25.1 Map quality indices

In validation we want to assess the accuracy of the map as a whole. We are not interested in the accuracy at a sample of population units only. For instance, we would like to know the population mean of the prediction error, i.e., the average of the errors over all population units, and not merely the average prediction error at a sample of units. Map quality indices are therefore defined as population parameters. We cannot afford to determine the prediction error for each unit of the mapping area to calculate the population means. If we could do that, there would be no need for a mapping model. Therefore, we have to take a sample of units at which the predictions of the study variable are confronted with the observations. This sample is then used to estimate population parameters of the prediction error and our uncertainty about these population parameters, as quantified, for instance, by their standard errors or confidence interval.

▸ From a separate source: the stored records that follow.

(* ===== verification/LispHeapInv.v ===== *)
(** * The heap of the Lisp keeps its books and frees what cannot be reached

    The invariant of the heap, what an allocation does, and that marking finds
    the objects that can be reached from the roots, in the rounds it is given. *)

From S2P Require Import Prelude LispSyntax LispLower LispHeap.

Open Scope Z_scope.

Definition refs_of (s : Slot) : list Value := match object s with Some o => references o | None => [] end.

Definition weights (l : list Slot) : Z := foldr (fun s n => weight s + n) 0 l.

Lemma weights_app l1 l2 : weights (l1 ++ l2) = weights l1 + weights l2.
Proof. induction l1; simpl; lia. Qed.

Lemma weights_insert l i s s' : l !! i = Some s -> weights (<[i := s']> l) = weights l - weight s + weight s'.
Proof.
  intros Hi. rewrite <- (take_drop_middle l i s Hi) at 2. rewrite insert_take_drop by (by eapply lookup_lt_Some).
  rewrite !weights_app. simpl. lia.
Qed.

Lemma weights_nonneg l : Forall (fun s => 0 <= weight s) l -> 0 <= weights l.
Proof. induction 1; simpl; lia. Qed.

(** ** Reachability *)

Section reach.
Context (h : Heap) (roots : list Value).

Inductive reachable : Handle -> Prop :=
| reach_root hd : VObject hd ∈ roots -> reachable hd
| reach_step hd o hd' : reachable hd -> heap_get h hd = Some o -> VObject hd' ∈ references o -> reachable hd'.
End reach.

(** The slots with other marks. *)
Definition same_slot (s s' : Slot) : Prop := generation s' = generation s /\ object s' = object s /\ weight s' = weight s.

(** A value that marking need not visit any more. *)
Definition done_with (l : list Slot) (v : Value) : Prop :=
  match v with
  | VObject hd => match l !! h_slot hd with Some s => generation s = h_generation hd -> marked s = true | None => True end
  | _ => True
  end.

Section marking.
Context (h : Heap) (roots : list Value).
Lemma quote_step_runs e work vs c : engine_inv e -> state_ok (nof e) (heap e) (MQuote work vs c) -> eruns (quote_step work vs c) e nothing.
Proof.
  intros Hi Hs. destruct work as [|[id|n dotted|first|] work]; [|by apply quote_visit_runs|by apply quote_list_runs|..]; destruct Hs as (Hq & Hv & sizes & Hc).
  - simpl in Hq. destruct vs as [|v [|]]; try done. simpl. apply (bind_pop e [] v). apply go_runs; [done| |done]. split; [|by exists sizes]. by inversion Hv.
  - destruct Hq as (Hf & Hk & Hq). destruct (last_exists vs Hk) as (vs' & v & ->). simpl. apply bind_pop. apply Forall_app in Hv as [Hv1 Hv2]. rewrite Forall_singleton in Hv2.
    eapply runs_bind; [apply engine_alloc_runs; [done|by split]|]. intros x e1 Hi1 L1 (hd & -> & Hg). apply go_runs; [done| |done]. split_and!.
    + rewrite length_app in *. by apply (later_quote _ _ L1).
    + apply Forall_app. split; [by apply (later_vals _ _ L1)|]. constructor; [by eexists|constructor].
    + exists sizes. by apply (later_context _ _ L1).
  - destruct Hq as (Hk & Hq). destruct (last_exists vs Hk) as (vs' & v & ->). cbn [quote_step]. apply bind_pop. apply Forall_app in Hv as [Hv1 Hv2]. rewrite Forall_singleton in Hv2.
    eapply runs_bind; [apply engine_alloc_runs; [done|by split]|]. intros x1 e1 Hi1 L1 (hd1 & -> & Hg1).
    eapply runs_bind; [apply engine_alloc_runs; [done|]; by split; vm_compute|]. intros x2 e2 Hi2 L2 (hd2 & -> & Hg2).
    eapply runs_bind; [apply engine_alloc_runs; [done|]; split; [by eexists|apply (later_val _ _ L2); by eexists]|]. intros x3 e3 Hi3 L3 (hd3 & -> & Hg3).
    assert (later e e3) as L by (by etransitivity; [etransitivity; [exact L1|exact L2]|exact L3]). apply go_runs; [done| |done]. split_and!.
    + rewrite length_app in *. by apply (later_quote _ _ L).
    + apply Forall_app. split; [by apply (later_vals _ _ L)|]. constructor; [by eexists|constructor].
    + exists sizes. by apply (later_context _ _ L).
Qed.

(** *** Returning to a frame *)

Definition pinned (r : RootValue) (e : Engine) : Prop := values (roots e) !! rv_key r = Some (rv_value r) /\ rv_roots r = identity e.

Lemma pin_runs e v : engine_inv e -> vok e v -> eruns (pin v) e (fun r e' => pinned r e' /\ rv_value r = v /\ rv_key r = next (roots e) /\ next (roots e') = next (roots e) + 1).
Proof.
  intros Hi Hv. unfold pin. apply bind_get. assert (values (roots e) !! next (roots e) = None) as Hn.
  { destruct (values (roots e) !! next (roots e)) as [w|] eqn:Hw; [|done]. destruct (ei_roots _ Hi _ _ Hw). lia. }
  eapply (runs_bind _ _ _ _ (fun _ e' => e' = set_roots (mkRoots (next (roots e) + 1) (<[next (roots e) := v]> (values (roots e)))) e)).
  - apply runs_put; [|split; simpl; [apply keeps_itself|done|done|done|by apply insert_subseteq|lia|done]|done]. destruct Hi as [A B C D E F G H]. split; simpl; try done.
    intros k w [[<- <-]|[_ Hk]]%lookup_insert_Some; [split; [done|lia]|]. destruct (C k w Hk). split; [done|lia].
  - intros _ ? Hi1 _ ->. apply runs_ret; [done|]. split_and!; [|done..]. split; [|done]. simpl. by rewrite lookup_insert_eq.
Qed.

(** What comes back is a new root, of a key from [k] on. *)
Definition returned (k : Z) (r : option RootValue) (e : Engine) : Prop := match r with Some r => pinned r e /\ k <= rv_key r | None => True end.

Lemma then_none k e (m : M Engine ErrorKind unit) : eruns m e nothing -> eruns (m ;; mret None) e (returned k).
Proof. intros Hm. eapply runs_bind; [exact Hm|]. intros _ e' Hi _ _. by apply runs_ret. Qed.

Lemma frame_eval_runs e f id c sizes : engine_inv e -> frame_ok (nof e) (heap e) f -> context_ok (heap e) c sizes -> code_ok (module_ c) sizes id ->
  eruns (frame f ;; eval id c) e nothing.
Proof. intros Hi Hf Hc Hid. eapply runs_bind; [by apply frame_runs|]. intros _ e1 Hi1 L1 _. eapply eval_runs; [done|by apply (later_context _ _ L1)|done]. Qed.
(* ===== verification/LispSession.v ===== *)
(** * The Lisp engine in the hands of its host

    A host makes an engine, registers functions, starts evaluations, runs them
    in slices, answers the calls they make, and holds values of the engine: all
    through the public operations, in any order.  Whatever it does, the engine
    keeps its invariant. *)

From Stdlib Require Import String.
From S2P Require Import Wire.
From S2P Require Import Prelude LispSyntax LispRead LispLower LispCompile LispHeap LispHeapInv LispLibrary LispMachine LispTyping LispSafe LispMachineInv LispTransition.

Open Scope Z_scope.

(** ** Collection *)

(** What an operation of the interface leaves to the values the host holds. *)
Record hosts (e e' : Engine) : Prop := {
  hs_roots : values (roots e) ⊆ values (roots e');
  hs_next : next (roots e) <= next (roots e');
  hs_identity : identity e' = identity e;
  hs_limits : limits e' = limits e;
  hs_dead hd : dead (heap e) hd -> dead (heap e') hd;
  hs_live hd : live (heap e) hd -> live (heap e') hd \/ dead (heap e') hd
}.

#[global] Instance hosts_preorder : PreOrder hosts.
Proof.
  split; [split; [done|done|done|done|done|by left]|]. intros e1 e2 e3 [A B C D E F] [A' B' C' D' E' F']. split; [by etransitivity|lia|congruence|congruence|auto|].
  intros hd Hl. destruct (F hd Hl); auto.
Qed.

Lemma later_hosts e e' : later e e' -> hosts e e'.
Proof.
  intros L. destruct L as [K N L I R X D]. split; try done. intros hd [o Ho]. left. destruct (kp_get _ _ _ K hd o Logic.I Ho) as (o' & Ho' & _). by exists o'.
Qed.

(** The heap did not change. *)
Lemma hosts_same e e' : values (roots e) ⊆ values (roots e') -> next (roots e) <= next (roots e') -> identity e' = identity e -> limits e' = limits e -> heap e' = heap e -> hosts e e'.
Proof. intros Hv Hn Hi Hl Hh. split; try done; rewrite Hh; [done|by left]. Qed.

Section collection.
Context `{Mem : Memory, !MemoryLaws Mem}.

(** A collection keeps everything the engine knows of. *)
Lemma engine_collect_inv e : engine_inv e ->
  exists h rel, engine_collect e = Some (Ok tt, set_released (released e ++ rel) (set_heap h e)) /\
    engine_inv (set_released (released e ++ rel) (set_heap h e)) /\ collected (heap e) (collect_roots e) rel h.
Proof.
  intros [[Hh Ho] Hl Hr Hg Hs Hf Hd Hn]. destruct (collect_wp _ _ (collect_roots e) Hh) as (rel & h & Hc & Hok & Hlim & Hcol). pose proof Hcol as (Hkeep & Hback & _).
  exists h, rel. split; [|split; [|exact Hcol]].
  { unfold engine_collect, mbind, M_bind, get, on_heap, limited, modify, put. simpl. by rewrite Hc. }
  set (R := reachable (heap e) (collect_roots e)). assert (keeps R (heap e) h) as K.
  { split; [intros hd o hd' Hhd Hget Hin; by eapply reach_step|]. intros hd o Hhd Hget. exists o. split; [by rewrite Hkeep|by left]. }
  assert (forall vs, (forall v, v ∈ vs -> v ∈ collect_roots e) -> inside R vs) as Hin by (intros vs Hvs hd Hhd; apply reach_root; auto).
  unfold collect_roots in Hin. split; simpl; try done.
  - split; [done|]. intros hd o Hget. destruct (Hback hd o Hget) as [Hreach Hget0]. eapply (keep_object R); [exact K|done|by eapply Ho|].
    intros hd' Hin'. by eapply reach_step.
  - congruence.
  - intros k v Hv. destruct (Hr k v Hv) as [Hval Hk]. split; [|done]. eapply (keep_val R); [exact K|done|done|]. apply Hin. intros w ->%list_elem_of_singleton.
    apply elem_of_app. left. apply list_elem_of_fmap. exists (k, v). split; [done|by apply elem_of_map_to_list].
  - intros k hd Hk. eapply (keep_cell R); [exact K|by eapply Hg|]. apply reach_root. unfold collect_roots. rewrite !elem_of_app. right. left. apply list_elem_of_fmap_2.
    apply list_elem_of_fmap. exists (k, hd). split; [done|by apply elem_of_map_to_list].
  - eapply (keep_state R); [exact K|done|done|]. apply Hin. intros v Hv. rewrite !elem_of_app. auto.
  - apply Forall_forall. intros f Hfin. eapply (keep_frame R); [exact K|done|by eapply (proj1 (Forall_forall _ _) Hf)|]. apply Hin. intros v Hv. rewrite !elem_of_app. do 3 right.
    apply list_elem_of_In, in_concat. exists (frame_roots f). split; [|by apply list_elem_of_In]. apply in_map. apply list_elem_of_In. by apply elem_of_reverse.
Qed.

(** ** Operations of the interface *)

(** Code of the interface: it never panics, keeps the invariant and the values
    of the host. *)
Definition druns {A} (m : M Engine Diagnostic A) (e : Engine) (Q : Prelude.result Diagnostic A -> Engine -> Prop) : Prop :=
  wp m e (fun r e' => engine_inv e' /\ hosts e e' /\ Q r e').

Lemma druns_bind {A B} (m : M Engine Diagnostic A) (f : A -> M Engine Diagnostic B) e Q Q' :
  druns m e Q -> (forall a e', engine_inv e' -> hosts e e' -> Q (Ok a) e' -> druns (f a) e' Q') ->
  (forall d e', engine_inv e' -> hosts e e' -> Q (Err d) e' -> Q' (Err d) e') -> druns (m ≫= f) e Q'.
Proof.
  intros Hm Hf He. apply wp_bind. eapply wp_mono; [exact Hm|]. intros r e1 (Hi & Hh & Hq). destruct r as [a|d]; [|by split_and!; auto].
  eapply wp_mono; [by apply Hf|]. intros r e2 (Hi2 & Hh2 & Hq2). split_and!; [done|by etransitivity|done].
Qed.

Lemma druns_mono {A} (m : M Engine Diagnostic A) e (Q Q' : Prelude.result Diagnostic A -> Engine -> Prop) :
  druns m e Q -> (forall r e', engine_inv e' -> hosts e e' -> Q r e' -> Q' r e') -> druns m e Q'.
Proof. intros Hm Hf. eapply wp_mono; [exact Hm|]. intros r e' (Hi & Hh & Hq). split_and!; auto. Qed.

Lemma druns_ret {A} (a : A) e (Q : Prelude.result Diagnostic A -> Engine -> Prop) : engine_inv e -> Q (Ok a) e -> druns (mret a) e Q.
Proof. intros Hi Hq. unfold druns, wp. simpl. by split_and!. Qed.

Lemma druns_fail {A} d e (Q : Prelude.result Diagnostic A -> Engine -> Prop) : engine_inv e -> Q (Err d) e -> druns (fail d) e Q.
Proof. intros Hi Hq. unfold druns, wp. simpl. by split_and!. Qed.

Lemma druns_get {B} (f : Engine -> M Engine Diagnostic B) e Q : druns (f e) e Q -> druns (get ≫= f) e Q.
Proof. done. Qed.

(** Code of the machine in the interface. *)
Lemma as_api_runs {A} (U : Prop) (m : M Engine ErrorKind A) e (Q : A -> Engine -> Prop) : runs_ok (engine_discipline U) m e Q ->
  druns (as_api m) e (fun r e' => later e e' /\ match r with Ok a => Q a e' | Err d => engine_err U (kind d) end).
Proof.
  intros Hm. unfold druns, as_api, runs_ok, wp in *. destruct (m e) as [[r e']|]; [|done]. destruct Hm as (Hi & L & Hr).
  destruct r as [a|k]; (split; [done|]); (split; [by apply later_hosts|]); done.
Qed.

(** Reading a root: it belongs to another engine, or is one of the registry. *)
Definition known (e : Engine) (r : RootValue) : Prop := rv_roots r = identity e -> pinned r e.

Lemma known_hosts e e' r : hosts e e' -> known e r -> known e' r.
Proof.
  intros [A B C D] Hk Hr. rewrite C in Hr. destruct (Hk Hr) as [Hp Hi]. split; [by eapply lookup_weaken|congruence].
Qed.

Lemma pinned_vok e r : engine_inv e -> pinned r e -> vok e (rv_value r).
Proof. intros Hi [Hp _]. by destruct (ei_roots _ Hi _ _ Hp). Qed.

(** A new root, of a key from [k] on. *)
Definition fresh (k : Z) (e : Engine) (r : RootValue) : Prop := pinned r e /\ k <= rv_key r < next (roots e).

Lemma pin_druns e v : engine_inv e -> vok e v ->
  druns (pin v) e (fun r e' => later e e' /\ exists rv, r = Ok rv /\ rv_value rv = v /\ fresh (next (roots e)) e' rv /\ rv_key rv = next (roots e) /\ next (roots e') = next (roots e) + 1).
Proof.
  intros Hi Hv. pose proof (pin_runs (U := True) e v Hi Hv) as Hp. unfold druns, runs_ok, wp in *. unfold pin, mbind, M_bind, get, put, mret, M_ret in *. simpl in *.
  destruct Hp as (Hi' & L & Hpin & _). split; [done|]. split; [by apply later_hosts|]. split; [done|]. eexists. split; [done|]. split; [done|]. split; [|done].
  split; [done|]. simpl. lia.
Qed.

Definition all_fresh (k : Z) (e : Engine) (rs : list RootValue) : Prop := Forall (fresh k e) rs /\ NoDup (map rv_key rs).

Lemma fresh_mono k k' e e' r : hosts e e' -> k' <= k -> fresh k e r -> fresh k' e' r.
Proof.
  intros Hh Hk [Hp Hr]. assert (pinned r e') as Hp' by (apply (known_hosts e e' r Hh); [by intros _|destruct Hp; rewrite (hs_identity _ _ Hh); congruence]). split; [done|].
  pose proof (hs_next _ _ Hh). lia.
Qed.

Lemma pin_all_druns vs : forall e, engine_inv e -> Forall (vok e) vs ->
  druns (pin_all vs) e (fun r e' => exists rs, r = Ok rs /\ all_fresh (next (roots e)) e' rs /\ map rv_value rs = vs).
Proof.
  induction vs as [|v vs IH]; intros e Hi Hv; simpl.
  { apply druns_ret; [done|]. exists []. split_and!; [done| |done]. split; [constructor|constructor]. }
  inversion Hv as [|?? Hv1 Hv2]; subst. eapply druns_bind; [by apply pin_druns| |by intros ? ? ? ? (_ & ? & ? & _)].
  intros a e1 Hi1 H1 (L1 & rv & [= ->] & Hrv & Hf & Hk & Hn). eapply druns_bind; [apply IH; [done|by apply (later_vals _ _ L1)]| |by intros ? ? ? ? (? & ? & _)].
  intros b e2 Hi2 H2 (rs & [= ->] & [Hfs Hnd] & Hvs). apply druns_ret; [done|]. exists (rv :: rs). split_and!; [done| |simpl; by rewrite Hrv, Hvs].
  split; [constructor; [by eapply fresh_mono|]|].
  - eapply Forall_impl; [exact Hfs|]. intros x Hx. eapply fresh_mono; [reflexivity| |exact Hx]. lia.
  - simpl. constructor; [|done]. intros Hin. apply list_elem_of_fmap in Hin as (x & Hx & Hxin). pose proof (proj1 (Forall_forall _ _) Hfs x Hxin) as [_ Hkx]. lia.
Qed.

(** ** Running *)

Lemma cancel_inv e : engine_inv e -> engine_inv (set_frames [] (peak_frames e) (set_state MIdle e)).
Proof. intros [A B C D E F G H]. split; simpl; try done. unfold len in *. simpl. lia. Qed.

Definition step_answer (k : Z) (s : Step) (e : Engine) : Prop :=
  match s with
  | Yielded => True
  | Request c => all_fresh k e (call_arguments c)
  | Done r => fresh k e r
  | Failed d => evaluation_error (kind d)
  end.

Lemma returned_fresh k r e : engine_inv e -> returned k (Some r) e -> fresh k e r.
Proof. intros Hi [Hp Hk]. split; [done|]. destruct Hp as [Hp _]. pose proof (ei_roots _ Hi _ _ Hp) as [_ Hlt]. lia. Qed.

Lemma attempt_druns e sp : engine_inv e -> state_span (state e) = Some sp ->
  druns attempt e (fun r e' => exists x, r = Ok x /\ match x with Ok (Some r) => fresh (next (roots e)) e' r | Ok None => True
    | Err d => evaluation_error (kind d) /\ (kind d = Unbound -> missing e (state e)) end).
Proof.
  intros Hi Hsp. pose proof (transition_runs (U := missing e (state e)) e Hi ltac:(done)) as Ht. unfold druns, attempt, runs_ok, wp in *. rewrite Hsp.
  destruct (transition e) as [[[r|k] e']|]; [| |done]; destruct Ht as (Hi' & L & Hr).
  - split; [done|]. split; [by apply later_hosts|]. eexists. split; [done|]. destruct r as [r|]; [|done]. by apply returned_fresh.
  - simpl. split; [by apply cancel_inv|]. split; [transitivity e'; [by apply later_hosts|by apply hosts_same]|]. by eexists.
Qed.

Lemma collect_druns e : engine_inv e ->
  druns (as_api engine_collect) e (fun r e' => r = Ok tt /\ roots e' = roots e /\ state e' = state e /\ natives e' = natives e /\ identity e' = identity e).
Proof.
  intros Hi. destruct (engine_collect_inv e Hi) as (h & rel & Hc & Hi' & Hkeep & _ & Hdead & Hfreed & _). unfold druns, wp, as_api. rewrite Hc. split; [done|]. split; [|by split_and!].
  split; try done; simpl. intros hd Hl. destruct (heap_get h hd) as [o|] eqn:Hg; [left; by exists o|right]. apply Hfreed; [done|].
  intros Hr. destruct Hl as [o Ho]. rewrite (Hkeep hd Hr) in Hg. congruence.
Qed.

(** Running never fails as such, whatever the budget. *)
Lemma step_druns budget : forall e, engine_inv e ->
  druns (step budget) e (fun r e' => exists s, r = Ok s /\ step_answer (next (roots e)) s e').
Proof.
  induction budget as [|budget IH]; intros e Hi; cbn [step]; [apply druns_ret; eauto; by exists Yielded|]. apply druns_get.
  pose proof (ei_state _ Hi) as Hs.
  assert (forall sp, state_span (state e) = Some sp ->
    druns ((if object_budget (heap e) / 2 <? used (heap e) then as_api engine_collect else mret tt) ;;
          r ← attempt; match r with Ok (Some v) => mret (Done v) | Ok None => step budget | Err d => mret (Failed d) end) e
      (fun r e' => exists s, r = Ok s /\ step_answer (next (roots e)) s e')) as Hrun.
  { intros sp Hsp. apply (druns_bind _ _ _ (fun r e' => r = Ok tt /\ roots e' = roots e /\ state e' = state e)).
    - destruct (_ <? _); [|by apply druns_ret]. eapply druns_mono; [by apply collect_druns|]. intros r e1 _ _ (-> & Hr & Hst & _). by split_and!.
    - intros [] e1 Hi1 H1 (_ & Hr & Hst). eapply druns_bind; [apply (attempt_druns e1 sp); [done|by rewrite Hst]| |by intros ? ? ? ? (? & ? & _)].
      intros x e2 Hi2 H2 (y & [= ->] & Hy). rewrite Hr in Hy. destruct y as [[r|]|d].
      + apply druns_ret; [done|]. by exists (Done r).
      + eapply druns_mono; [by apply IH|]. intros r e3 _ H3 (s & -> & Hans). exists s. split; [done|]. pose proof (hs_next _ _ H2). rewrite Hr in H.
        destruct s as [|c|r|d]; simpl in *; try done.
        * destruct Hans as [Hf Hnd]. split; [|done]. eapply Forall_impl; [exact Hf|]. intros x Hx. eapply fresh_mono; [reflexivity| |exact Hx]. lia.
        * eapply fresh_mono; [reflexivity| |exact Hans]. lia.
      + apply druns_ret; [done|]. exists (Failed d). split; [done|]. apply Hy.
    - by intros ? ? ? ? (? & _). }
  destruct (state e) as [|id c|v c|work vs c|work c|id op args c issued] eqn:Hst; try (by eapply Hrun).
  - apply druns_ret; [done|]. by exists Yielded.
  - destruct issued; [apply druns_ret; [done|]; by exists Yielded|].
    apply (druns_bind _ _ _ (fun r e' => r = Ok tt /\ e' = set_state (MWaiting id op args c true) e)).
    + unfold druns, wp. simpl. split; [destruct Hi; by split|]. split; [by apply hosts_same|done].
    + intros [] ? Hi1 H1 [_ ->]. destruct Hs as [Ha Hc]. eapply druns_bind; [by apply pin_all_druns| |by intros ? ? ? ? (? & ? & _)].
      intros rs e2 Hi2 H2 (rs' & [= ->] & Hf & _). apply druns_ret; [done|]. eexists. split; [done|]. done.
    + by intros ? ? ? ? (? & _).
Qed.
End collection.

For quantitative maps, i.e., maps depicting a quantitative study variable, popular map quality indices are (i) the population mean error (ME); (ii) the population mean absolute error (MAE); and (iii) the population mean squared error (MSE), defined as

\[\begin{align} ME = \frac{1}{N}\sum_{k=1}^N (\hat{z}_k-z_k) \\ MAE = \frac{1}{N}\sum_{k=1}^N (|\hat{z}_k-z_k|) \\ MSE = \frac{1}{N} \sum_{k=1}^N (\hat{z}_k-z_k)^2\;, \tag{25.1} \end{align}\]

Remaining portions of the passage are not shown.